Marty envisioned recruiting volunteers interested in more than receiving placards, but who would join Monroe Emergency Reserve Corps and conduct the training countywide and interface with Emergency Management.
Kim stepped up as MERC’s president.
She held startup meetings and recruited people to represent five regions throughout the Keys. She developed bylaws, membership criteria and a mission statement. She obtained 501(c)(3) nonprofit designation for MERC and even fronted her own money to buy T-shirts for a fundraiser.
Kim convenes a monthly MERC board meeting, attends five monthly meetings run by the regional incident commanders and meets on other occasions to problem solve.
“I field all sorts of questions, try to get people into the training they are interested in and make sure the classes happen,” Kim says. “I pick up balls if they are dropped.”
With the assistance of other board members, Kim monitors and takes part in the placard classes, and prepares new class materials. She maintains the MERC webpage and researches tools such as mass text software for group communications during an emergency.
That is in addition to her full-time job as manager, human resources and finance person for a private entrepreneur with multiple hospitality industry properties in the Upper Keys.
In the program’s first year, 348 residents earned reentry placards.

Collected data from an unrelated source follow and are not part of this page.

(** C6, amended.  Once the address is acquired and as long as no call
    raises, a creation that is not answered by three mined transactions
    (the registration, the entity document, the wallet document) returns
    [None]; and whenever it returns [None] the binding of the new identity
    is gone from the used map, the other bindings are kept, and the
    address is put back at the end of the available list exactly when the
    ledger does not report it as registered. *)
Theorem create_did_compensation e (user_type name a k : string) s s1 :
  acquire (entity_did_of e) s = (Some (a, k), s1) ->
  raises e = None ->
  (take 3 (receipts (chain s)) <> [true; true; true] ->
   fst (create_did e user_type name s) = None)
  /\ (fst (create_did e user_type name s) = None ->
      let s' := snd (create_did e user_type name s) in
      exists d,
        used (addresses (address_manager s1)) !! entity_did_of e = Some d
        /\ address d = a
        /\ used (addresses (address_manager s')) !! entity_did_of e = None
        /\ (forall y, y <> entity_did_of e ->
              used (addresses (address_manager s')) !! y
              = used (addresses (address_manager s1)) !! y)
        /\ available (addresses (address_manager s'))
           = available (addresses (address_manager s1))
             ++ (if is_address_registered (view (chain s')) a then [] else [d])).
Proof.
  intros Hacq Hraise.
  destruct (acquire_binds _ _ _ _ _ Hacq) as (Hchain & _ & _ & d & Hd & Ha & Hk).
  unfold create_did. rewrite Hacq. unfold raises_at. rewrite Hraise.
  cbn [negb]. cbv iota.
  destruct (register_user a name user_type _ _ _) as [success l3] eqn:Hreg.
  cbn [chain with_account with_chain] in Hreg.
  destruct success; cbn [negb]; cbv iota.
  2:{ split; [done|]. intros _. cbn [snd]. exists d.
      destruct (release_unbinds (entity_did_of e)
                  (with_chain l3 (with_account (a, k) s1)) d Hd)
        as (Hc & Hn & Ho & Hav).
      rewrite Hc. subst a. done. }
  apply register_user_mined in Hreg as (r1 & Hr1 & Hr1').
  destruct (store_did_document (entity_did_of e) _ _) as [status l5] eqn:Hst1.
  cbn [chain with_keys with_chain with_account] in Hst1.
  destruct status; cbn [negb]; cbv iota.
  2:{ split; [done|]. intros _. cbn [snd]. exists d.
      match goal with |- context [release _ ?sx] =>
        destruct (release_unbinds (entity_did_of e) sx d Hd) as (Hc & Hn & Ho & Hav)
      end.
      rewrite Hc. subst a. done. }
  apply store_did_document_mined in Hst1 as (r2 & Hr2 & Hr2').
  destruct (store_did_document (wallet_did_of e) _ _) as [status l6] eqn:Hst2.
  cbn [chain with_keys with_chain with_account] in Hst2.
  destruct status; cbn [negb]; cbv iota.
  2:{ split; [done|]. intros _. cbn [snd]. exists d.
      match goal with |- context [release _ ?sx] =>
        destruct (release_unbinds (entity_did_of e) sx d Hd) as (Hc & Hn & Ho & Hav)
      end.
      rewrite Hc. subst a. done. }
  apply store_did_document_mined in Hst2 as (r3 & Hr3 & Hr3').
  split; [|done].
  intros Hnot. exfalso. apply Hnot.
  rewrite <- Hchain, Hr1. rewrite Hr1' in Hr2. rewrite Hr2.
  rewrite Hr2' in Hr3. by rewrite Hr3.
Qed.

About 225 have renewed their placards for 2019, and 92 people have joined MERC, committing their time and knowledge to attend regional meetings and additional trainings.
According to their interests and abilities, members have done first aid and CPR courses, taken basic hazardous materials training, become licensed radio operators, trained as NOAA weather spotters, taken online FEMA classes and been volunteer victims at emergency drills.
In a chain-of-command system, each region has its own team of volunteers, reporting through Kim to the county emergency manager.
“MERC members are those who want to do more as community volunteers,” Kim says. “They want to develop knowledge to use and to share. Members continue to prepare themselves for any eventuality. I like that.”
She understands the naysayers. Professionals are afraid others will get in their way and prevent them from doing their jobs—whether it is clearing roads, securing properties or repairing utilities.
“They are also afraid that extra people will use up resources they need to move forward with recovery,” Kim says. “Those resources could be anything from utilitarian to medical. Anything can happen in the aftermath, including people using chain saws when they have no business doing so.”
Kim fully believes in the value of the program, and encourages everyone in the Keys to attend MERC’s training—even if they don’t want a placard or to volunteer.
“It’s not just about after the storm,” she says. “It’s about preparing before the storm, and it’s not even just about the storm. Its general procedures that can keep us safe whether lost camping or snowed in up north.
“Most people are very happy to see that they don’t have to fall into victimization—that there are things they can do to prepare themselves to be self-contained and self-sustained.”